(* ===== verification/Loopback.v ===== *)
(** The set-up of sockets, [net.cpp]: the socket runtime, connecting, binding, accepting,
    moving and closing.

    The system calls are a parameter, [SocketCalls]; [HandleLaws] says which handles each of
    them opens and closes. A [TcpSocket] owns the handle in its [impl_], if it has one, and
    a listener the one in [handle_]. Sending and receiving are in [Net]. *)

From Stdlib Require Import ZArith Lia Bool.
From stdpp Require Import base list numbers strings gmap sets.
From S2P Require Import Prelude Containers Base.

Open Scope string_scope.
Open Scope list_scope.
Open Scope Z_scope.

(** [-1] is no handle. A call that answers a [bool] succeeded or not. *)
Class SocketCalls (O : Type) := {
  sys_socket : O → Z * O;
  sys_set_no_delay : Z → O → O;
  sys_set_reuse_address : Z → O → O;
  sys_connect : Z → Z → O → bool * O;
  sys_bind : Z → Z → O → bool * O;
  sys_listen : Z → Z → O → bool * O;
  sys_port_of : Z → O → option Z * O;
  sys_accept : Z → O → Z * O;
  sys_close : Z → O → O;
  sys_error : O → Z
}.

Definition kInvalidSocket : Z := -1.

(** The handles of the process. *)
Class HandleLaws (O : Type) `{SocketCalls O} := {
  open_handles : O → gset Z;
  socket_law o h o' : sys_socket o = (h, o') →
    (h = kInvalidSocket ∧ open_handles o' = open_handles o) ∨
    (h ≠ kInvalidSocket ∧ h ∉ open_handles o ∧ open_handles o' = {[h]} ∪ open_handles o);
  accept_law l o h o' : sys_accept l o = (h, o') →
    (h = kInvalidSocket ∧ open_handles o' = open_handles o) ∨
    (h ≠ kInvalidSocket ∧ h ∉ open_handles o ∧ open_handles o' = {[h]} ∪ open_handles o);
  close_law h o : open_handles (sys_close h o) = open_handles o ∖ {[h]};
  no_delay_law h o : open_handles (sys_set_no_delay h o) = open_handles o;
  reuse_law h o : open_handles (sys_set_reuse_address h o) = open_handles o;
  connect_law h p o : open_handles (sys_connect h p o).2 = open_handles o;
  bind_law h p o : open_handles (sys_bind h p o).2 = open_handles o;
  listen_law h n o : open_handles (sys_listen h n o).2 = open_handles o;
  port_law h o : open_handles (sys_port_of h o).2 = open_handles o
}.

(** [g_runtime_users] and [g_runtime_ready], which the whole process shares. *)
Record Runtime := mkRuntime { runtime_users : Z; runtime_ready : bool }.

(** [impl_] and its handle; [nullptr] is [None]. *)
Definition SocketImpl : Type := option Z.

Section loopback.
Context {O : Type} `{SocketCalls O}.

Record Net := mkNet { net_os : O; net_runtime : Runtime }.

Definition with_os (o : O) (n : Net) : Net := mkNet o (net_runtime n).

(** A listener: [handle_], absent when it is [~0], and [port_]. *)
Record TcpListener := mkListener { listener_handle : option Z; listener_port : Z }.

(** ** [SocketRuntime] *)

Definition initialize (n : Net) : Status * Net :=
  let r := net_runtime n in
  (success, mkNet (net_os n) (mkRuntime (runtime_users r + 1) true)).

Definition release_runtime (n : Net) : Net :=
  let r := net_runtime n in
  mkNet (net_os n) (mkRuntime (runtime_users r - 1)
    (if runtime_users r =? 1 then false else runtime_ready r)).

Definition initialized (n : Net) : bool := runtime_ready (net_runtime n).

(** [if (!SocketRuntime::initialized()) { ... }] *)
Definition ensure_runtime (n : Net) : Status * Net :=
  if initialized n then (success, n) else initialize n.

(** ** [TcpSocket] *)

(** [close_socket] *)
Definition close_handle (h : Z) (n : Net) : Net :=
  if h =? kInvalidSocket then n else with_os (sys_close h (net_os n)) n.

Definition set_no_delay (socket : SocketImpl) (n : Net) : Status * Net :=
  match socket with
  | None => (Failure ErrorCode.TransportFailure "socket is not open", n)
  | Some h => (success, with_os (sys_set_no_delay h (net_os n)) n)
  end.

Definition transport_failure (what : string) (n : Net) : Status :=
  Failure ErrorCode.TransportFailure (what ++ "; socket error " ++ decimal (sys_error (net_os n)))%string.

(** The socket that was there, if any, is overwritten and stays open. *)
Definition connect_loopback (port : Z) (socket : SocketImpl) (n : Net) : Status * SocketImpl * Net :=
  let '(started, n) := ensure_runtime n in
  if negb (ok started) then (started, socket, n)
  else
    let '(h, o) := sys_socket (net_os n) in
    let n := with_os o n in
    if h =? kInvalidSocket then
      (Failure ErrorCode.TransportFailure "cannot create a loopback socket", socket, n)
    else
      let '(connected, o) := sys_connect h port (net_os n) in
      let n := with_os o n in
      if negb connected then
        let n := close_handle h n in
        (transport_failure "cannot connect to loopback port" n, socket, n)
      else let '(r, n) := set_no_delay (Some h) n in (r, Some h, n).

★ ★ ★ ★ ★

■ TO DO ■
Please return the data above exactly as given.

■ PROBLEM SOLUTION ■
(* ===== verification/Loopback.v ===== *)
(** The set-up of sockets, [net.cpp]: the socket runtime, connecting, binding, accepting,
    moving and closing.

    The system calls are a parameter, [SocketCalls]; [HandleLaws] says which handles each of
    them opens and closes. A [TcpSocket] owns the handle in its [impl_], if it has one, and
    a listener the one in [handle_]. Sending and receiving are in [Net]. *)

From Stdlib Require Import ZArith Lia Bool.
From stdpp Require Import base list numbers strings gmap sets.
From S2P Require Import Prelude Containers Base.

Open Scope string_scope.
Open Scope list_scope.
Open Scope Z_scope.

(** [-1] is no handle. A call that answers a [bool] succeeded or not. *)
Class SocketCalls (O : Type) := {
  sys_socket : O → Z * O;
  sys_set_no_delay : Z → O → O;
  sys_set_reuse_address : Z → O → O;
  sys_connect : Z → Z → O → bool * O;
  sys_bind : Z → Z → O → bool * O;
  sys_listen : Z → Z → O → bool * O;
  sys_port_of : Z → O → option Z * O;
  sys_accept : Z → O → Z * O;
  sys_close : Z → O → O;
  sys_error : O → Z
}.

Definition kInvalidSocket : Z := -1.

(** The handles of the process. *)
Class HandleLaws (O : Type) `{SocketCalls O} := {
  open_handles : O → gset Z;
  socket_law o h o' : sys_socket o = (h, o') →
    (h = kInvalidSocket ∧ open_handles o' = open_handles o) ∨
    (h ≠ kInvalidSocket ∧ h ∉ open_handles o ∧ open_handles o' = {[h]} ∪ open_handles o);
  accept_law l o h o' : sys_accept l o = (h, o') →
    (h = kInvalidSocket ∧ open_handles o' = open_handles o) ∨
    (h ≠ kInvalidSocket ∧ h ∉ open_handles o ∧ open_handles o' = {[h]} ∪ open_handles o);
  close_law h o : open_handles (sys_close h o) = open_handles o ∖ {[h]};
  no_delay_law h o : open_handles (sys_set_no_delay h o) = open_handles o;
  reuse_law h o : open_handles (sys_set_reuse_address h o) = open_handles o;
  connect_law h p o : open_handles (sys_connect h p o).2 = open_handles o;
  bind_law h p o : open_handles (sys_bind h p o).2 = open_handles o;
  listen_law h n o : open_handles (sys_listen h n o).2 = open_handles o;
  port_law h o : open_handles (sys_port_of h o).2 = open_handles o
}.

(** [g_runtime_users] and [g_runtime_ready], which the whole process shares. *)
Record Runtime := mkRuntime { runtime_users : Z; runtime_ready : bool }.

(** [impl_] and its handle; [nullptr] is [None]. *)
Definition SocketImpl : Type := option Z.

Section loopback.
Context {O : Type} `{SocketCalls O}.

Record Net := mkNet { net_os : O; net_runtime : Runtime }.

Definition with_os (o : O) (n : Net) : Net := mkNet o (net_runtime n).

(** A listener: [handle_], absent when it is [~0], and [port_]. *)
Record TcpListener := mkListener { listener_handle : option Z; listener_port : Z }.

(** ** [SocketRuntime] *)

Definition initialize (n : Net) : Status * Net :=
  let r := net_runtime n in
  (success, mkNet (net_os n) (mkRuntime (runtime_users r + 1) true)).

Definition release_runtime (n : Net) : Net :=
  let r := net_runtime n in
  mkNet (net_os n) (mkRuntime (runtime_users r - 1)
    (if runtime_users r =? 1 then false else runtime_ready r)).

Definition initialized (n : Net) : bool := runtime_ready (net_runtime n).

(** [if (!SocketRuntime::initialized()) { ... }] *)
Definition ensure_runtime (n : Net) : Status * Net :=
  if initialized n then (success, n) else initialize n.

(** ** [TcpSocket] *)

(** [close_socket] *)
Definition close_handle (h : Z) (n : Net) : Net :=
  if h =? kInvalidSocket then n else with_os (sys_close h (net_os n)) n.

Definition set_no_delay (socket : SocketImpl) (n : Net) : Status * Net :=
  match socket with
  | None => (Failure ErrorCode.TransportFailure "socket is not open", n)
  | Some h => (success, with_os (sys_set_no_delay h (net_os n)) n)
  end.

Definition transport_failure (what : string) (n : Net) : Status :=
  Failure ErrorCode.TransportFailure (what ++ "; socket error " ++ decimal (sys_error (net_os n)))%string.

(** The socket that was there, if any, is overwritten and stays open. *)
Definition connect_loopback (port : Z) (socket : SocketImpl) (n : Net) : Status * SocketImpl * Net :=
  let '(started, n) := ensure_runtime n in
  if negb (ok started) then (started, socket, n)
  else
    let '(h, o) := sys_socket (net_os n) in
    let n := with_os o n in
    if h =? kInvalidSocket then
      (Failure ErrorCode.TransportFailure "cannot create a loopback socket", socket, n)
    else
      let '(connected, o) := sys_connect h port (net_os n) in
      let n := with_os o n in
      if negb connected then
        let n := close_handle h n in
        (transport_failure "cannot connect to loopback port" n, socket, n)
      else let '(r, n) := set_no_delay (Some h) n in (r, Some h, n).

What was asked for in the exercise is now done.